==== SOURCE MATERIAL
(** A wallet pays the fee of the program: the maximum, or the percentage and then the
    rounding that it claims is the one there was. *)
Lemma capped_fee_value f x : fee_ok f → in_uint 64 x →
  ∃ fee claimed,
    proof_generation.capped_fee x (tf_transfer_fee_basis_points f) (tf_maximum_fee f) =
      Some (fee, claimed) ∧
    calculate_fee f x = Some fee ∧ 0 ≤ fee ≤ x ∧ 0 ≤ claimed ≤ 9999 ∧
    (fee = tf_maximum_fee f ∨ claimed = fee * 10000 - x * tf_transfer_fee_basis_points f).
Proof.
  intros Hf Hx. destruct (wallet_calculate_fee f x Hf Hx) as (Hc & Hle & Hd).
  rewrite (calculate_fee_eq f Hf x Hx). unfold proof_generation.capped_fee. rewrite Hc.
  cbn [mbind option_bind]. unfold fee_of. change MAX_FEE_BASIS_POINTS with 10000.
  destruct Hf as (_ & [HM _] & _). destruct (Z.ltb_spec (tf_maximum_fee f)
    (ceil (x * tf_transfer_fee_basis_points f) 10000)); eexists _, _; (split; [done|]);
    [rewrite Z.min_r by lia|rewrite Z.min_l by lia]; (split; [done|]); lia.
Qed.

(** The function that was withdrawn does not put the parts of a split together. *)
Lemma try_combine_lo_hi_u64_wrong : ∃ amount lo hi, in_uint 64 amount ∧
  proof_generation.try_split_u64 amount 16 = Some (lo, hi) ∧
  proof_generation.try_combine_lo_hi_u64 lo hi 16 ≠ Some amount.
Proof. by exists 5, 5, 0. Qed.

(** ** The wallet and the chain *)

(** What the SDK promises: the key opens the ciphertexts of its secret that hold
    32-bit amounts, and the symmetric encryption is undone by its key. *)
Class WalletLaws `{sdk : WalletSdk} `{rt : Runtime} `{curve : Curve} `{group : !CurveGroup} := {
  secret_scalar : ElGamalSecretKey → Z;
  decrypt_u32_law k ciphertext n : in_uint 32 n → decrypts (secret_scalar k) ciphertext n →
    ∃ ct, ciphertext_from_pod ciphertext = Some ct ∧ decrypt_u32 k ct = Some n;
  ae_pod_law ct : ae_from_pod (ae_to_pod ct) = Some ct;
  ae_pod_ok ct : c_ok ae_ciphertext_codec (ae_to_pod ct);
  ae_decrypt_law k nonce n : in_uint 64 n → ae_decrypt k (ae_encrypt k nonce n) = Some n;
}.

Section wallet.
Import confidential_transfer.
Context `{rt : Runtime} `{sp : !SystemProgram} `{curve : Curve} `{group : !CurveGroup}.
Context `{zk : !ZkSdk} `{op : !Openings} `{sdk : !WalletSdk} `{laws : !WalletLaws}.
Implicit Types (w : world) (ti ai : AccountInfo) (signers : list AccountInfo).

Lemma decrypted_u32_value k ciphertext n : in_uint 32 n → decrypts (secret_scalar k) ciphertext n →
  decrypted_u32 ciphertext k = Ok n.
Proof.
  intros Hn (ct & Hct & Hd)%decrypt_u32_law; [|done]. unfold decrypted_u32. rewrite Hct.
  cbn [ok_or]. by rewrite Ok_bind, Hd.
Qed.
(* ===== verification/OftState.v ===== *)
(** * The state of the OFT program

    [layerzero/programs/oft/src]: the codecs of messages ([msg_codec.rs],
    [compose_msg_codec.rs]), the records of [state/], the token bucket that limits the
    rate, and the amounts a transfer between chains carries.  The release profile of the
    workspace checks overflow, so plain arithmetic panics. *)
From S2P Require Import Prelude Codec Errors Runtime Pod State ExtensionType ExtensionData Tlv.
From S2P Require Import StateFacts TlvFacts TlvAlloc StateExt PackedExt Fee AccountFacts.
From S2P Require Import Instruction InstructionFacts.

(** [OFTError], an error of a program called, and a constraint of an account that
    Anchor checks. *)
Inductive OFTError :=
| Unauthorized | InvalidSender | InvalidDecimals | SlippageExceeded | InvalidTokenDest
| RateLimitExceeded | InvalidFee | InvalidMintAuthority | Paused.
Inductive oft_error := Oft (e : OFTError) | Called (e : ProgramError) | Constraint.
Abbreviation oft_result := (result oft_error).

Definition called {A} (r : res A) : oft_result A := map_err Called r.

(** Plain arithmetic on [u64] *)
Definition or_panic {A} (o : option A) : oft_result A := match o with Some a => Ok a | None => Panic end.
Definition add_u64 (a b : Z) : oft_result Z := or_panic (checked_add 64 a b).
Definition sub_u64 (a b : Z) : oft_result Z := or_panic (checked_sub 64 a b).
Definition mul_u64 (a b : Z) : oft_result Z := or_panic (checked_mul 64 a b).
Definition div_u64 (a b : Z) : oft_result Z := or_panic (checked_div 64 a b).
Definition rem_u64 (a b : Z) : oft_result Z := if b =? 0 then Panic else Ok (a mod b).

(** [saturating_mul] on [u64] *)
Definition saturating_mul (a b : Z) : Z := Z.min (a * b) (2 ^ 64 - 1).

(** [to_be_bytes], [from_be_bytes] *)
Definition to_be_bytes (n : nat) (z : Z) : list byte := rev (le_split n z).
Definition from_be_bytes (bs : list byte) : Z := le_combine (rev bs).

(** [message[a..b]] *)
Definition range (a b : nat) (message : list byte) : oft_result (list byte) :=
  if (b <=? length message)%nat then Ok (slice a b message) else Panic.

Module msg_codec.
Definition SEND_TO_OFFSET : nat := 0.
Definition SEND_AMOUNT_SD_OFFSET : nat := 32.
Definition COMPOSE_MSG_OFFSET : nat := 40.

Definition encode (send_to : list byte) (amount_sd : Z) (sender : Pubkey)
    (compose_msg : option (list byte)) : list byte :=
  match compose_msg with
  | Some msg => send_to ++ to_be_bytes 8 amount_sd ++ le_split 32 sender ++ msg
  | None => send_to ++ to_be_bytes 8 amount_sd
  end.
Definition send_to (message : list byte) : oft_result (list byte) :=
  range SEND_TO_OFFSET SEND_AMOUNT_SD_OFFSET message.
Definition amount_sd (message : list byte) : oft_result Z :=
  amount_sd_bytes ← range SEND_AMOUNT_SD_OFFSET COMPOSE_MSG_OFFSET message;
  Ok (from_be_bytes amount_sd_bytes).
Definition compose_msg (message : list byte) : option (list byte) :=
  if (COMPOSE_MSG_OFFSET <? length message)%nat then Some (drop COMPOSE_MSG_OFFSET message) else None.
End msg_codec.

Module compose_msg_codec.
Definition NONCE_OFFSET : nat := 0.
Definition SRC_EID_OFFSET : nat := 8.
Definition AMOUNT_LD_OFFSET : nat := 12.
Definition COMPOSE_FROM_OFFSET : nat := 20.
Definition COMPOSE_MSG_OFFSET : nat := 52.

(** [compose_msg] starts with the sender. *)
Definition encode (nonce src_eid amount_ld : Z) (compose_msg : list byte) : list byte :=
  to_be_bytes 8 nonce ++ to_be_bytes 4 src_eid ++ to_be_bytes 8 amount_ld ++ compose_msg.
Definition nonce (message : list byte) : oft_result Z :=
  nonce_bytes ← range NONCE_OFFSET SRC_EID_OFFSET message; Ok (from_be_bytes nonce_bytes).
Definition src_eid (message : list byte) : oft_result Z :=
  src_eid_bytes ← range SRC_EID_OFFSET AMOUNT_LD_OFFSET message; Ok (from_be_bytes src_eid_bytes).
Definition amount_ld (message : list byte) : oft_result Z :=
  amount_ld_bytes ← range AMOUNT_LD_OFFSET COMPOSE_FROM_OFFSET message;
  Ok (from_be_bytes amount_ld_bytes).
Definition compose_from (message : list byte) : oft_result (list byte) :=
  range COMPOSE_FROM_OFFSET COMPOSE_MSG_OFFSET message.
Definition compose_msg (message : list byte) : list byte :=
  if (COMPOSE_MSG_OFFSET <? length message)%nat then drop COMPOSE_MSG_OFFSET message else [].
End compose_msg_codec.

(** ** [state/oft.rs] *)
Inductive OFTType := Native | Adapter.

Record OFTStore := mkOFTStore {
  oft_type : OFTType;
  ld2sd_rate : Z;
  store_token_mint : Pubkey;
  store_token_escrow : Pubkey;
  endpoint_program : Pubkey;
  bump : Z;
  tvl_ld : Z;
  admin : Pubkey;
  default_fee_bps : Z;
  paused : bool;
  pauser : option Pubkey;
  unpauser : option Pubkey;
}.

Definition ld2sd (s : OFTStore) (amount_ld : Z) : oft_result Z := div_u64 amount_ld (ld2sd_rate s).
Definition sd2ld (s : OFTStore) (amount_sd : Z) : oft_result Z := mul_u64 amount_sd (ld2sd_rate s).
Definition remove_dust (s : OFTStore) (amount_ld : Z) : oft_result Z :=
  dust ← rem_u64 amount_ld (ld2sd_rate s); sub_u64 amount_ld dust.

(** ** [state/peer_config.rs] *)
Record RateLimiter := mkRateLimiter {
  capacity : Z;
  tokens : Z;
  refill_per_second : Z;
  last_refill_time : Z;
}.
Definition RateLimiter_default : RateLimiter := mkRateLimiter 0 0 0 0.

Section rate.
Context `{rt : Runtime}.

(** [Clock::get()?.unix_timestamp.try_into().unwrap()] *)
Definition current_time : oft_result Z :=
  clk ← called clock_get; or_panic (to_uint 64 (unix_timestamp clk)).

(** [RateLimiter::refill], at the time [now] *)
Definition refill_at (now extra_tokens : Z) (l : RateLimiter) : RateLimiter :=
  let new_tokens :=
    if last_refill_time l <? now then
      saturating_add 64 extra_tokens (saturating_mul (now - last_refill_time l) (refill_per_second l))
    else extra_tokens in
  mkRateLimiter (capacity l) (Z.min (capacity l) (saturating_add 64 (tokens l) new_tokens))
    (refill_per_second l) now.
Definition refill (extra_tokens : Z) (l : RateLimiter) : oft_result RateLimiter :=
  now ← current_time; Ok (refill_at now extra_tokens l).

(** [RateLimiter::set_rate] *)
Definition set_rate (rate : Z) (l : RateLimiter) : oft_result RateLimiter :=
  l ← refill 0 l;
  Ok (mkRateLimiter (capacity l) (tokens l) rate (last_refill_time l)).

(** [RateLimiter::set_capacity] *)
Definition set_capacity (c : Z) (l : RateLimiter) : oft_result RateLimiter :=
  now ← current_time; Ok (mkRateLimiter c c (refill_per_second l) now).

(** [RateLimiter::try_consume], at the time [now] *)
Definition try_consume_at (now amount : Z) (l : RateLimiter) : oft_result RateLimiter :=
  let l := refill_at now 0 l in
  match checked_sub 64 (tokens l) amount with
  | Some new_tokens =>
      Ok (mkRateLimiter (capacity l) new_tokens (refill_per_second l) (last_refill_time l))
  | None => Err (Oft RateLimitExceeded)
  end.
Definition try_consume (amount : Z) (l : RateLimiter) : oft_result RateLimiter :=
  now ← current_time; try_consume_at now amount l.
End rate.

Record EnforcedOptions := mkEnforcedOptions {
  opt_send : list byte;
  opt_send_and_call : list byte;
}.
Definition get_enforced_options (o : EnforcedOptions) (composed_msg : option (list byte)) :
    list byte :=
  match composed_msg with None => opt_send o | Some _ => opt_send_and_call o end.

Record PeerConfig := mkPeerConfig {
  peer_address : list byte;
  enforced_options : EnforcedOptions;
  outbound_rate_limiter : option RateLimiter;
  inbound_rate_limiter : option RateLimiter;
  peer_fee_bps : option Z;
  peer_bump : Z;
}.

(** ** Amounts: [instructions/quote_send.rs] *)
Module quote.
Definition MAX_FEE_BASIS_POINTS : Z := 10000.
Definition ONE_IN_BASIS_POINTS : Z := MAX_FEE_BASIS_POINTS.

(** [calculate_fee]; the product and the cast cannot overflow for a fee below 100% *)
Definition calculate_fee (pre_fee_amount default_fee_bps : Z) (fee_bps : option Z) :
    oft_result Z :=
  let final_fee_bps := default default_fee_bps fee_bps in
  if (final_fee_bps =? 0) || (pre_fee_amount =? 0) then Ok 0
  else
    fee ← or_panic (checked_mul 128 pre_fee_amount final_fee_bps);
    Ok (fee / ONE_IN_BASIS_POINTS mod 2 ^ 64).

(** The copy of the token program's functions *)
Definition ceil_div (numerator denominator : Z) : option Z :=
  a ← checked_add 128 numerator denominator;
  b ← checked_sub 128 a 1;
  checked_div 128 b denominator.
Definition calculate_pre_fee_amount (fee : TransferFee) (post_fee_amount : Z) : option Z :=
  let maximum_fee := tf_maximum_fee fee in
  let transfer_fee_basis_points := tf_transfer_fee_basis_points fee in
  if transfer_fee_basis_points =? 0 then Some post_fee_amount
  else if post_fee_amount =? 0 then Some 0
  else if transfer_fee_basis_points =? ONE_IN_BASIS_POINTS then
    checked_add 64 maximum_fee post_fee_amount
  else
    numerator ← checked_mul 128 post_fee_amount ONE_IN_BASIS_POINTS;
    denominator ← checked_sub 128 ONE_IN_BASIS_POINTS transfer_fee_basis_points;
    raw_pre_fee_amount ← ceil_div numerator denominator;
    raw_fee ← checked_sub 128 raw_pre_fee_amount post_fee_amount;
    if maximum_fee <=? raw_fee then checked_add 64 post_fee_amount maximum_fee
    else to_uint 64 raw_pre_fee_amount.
========
■ **WHAT TO PRODUCE**: From the first line of the listing above to the line with "calculate_fee f x = Some", please transcribe each line exactly, both ends included, and nothing beyond that.

■ **WRITTEN REPLY**:
(** A wallet pays the fee of the program: the maximum, or the percentage and then the
    rounding that it claims is the one there was. *)
Lemma capped_fee_value f x : fee_ok f → in_uint 64 x →
  ∃ fee claimed,
    proof_generation.capped_fee x (tf_transfer_fee_basis_points f) (tf_maximum_fee f) =
      Some (fee, claimed) ∧
    calculate_fee f x = Some fee ∧ 0 ≤ fee ≤ x ∧ 0 ≤ claimed ≤ 9999 ∧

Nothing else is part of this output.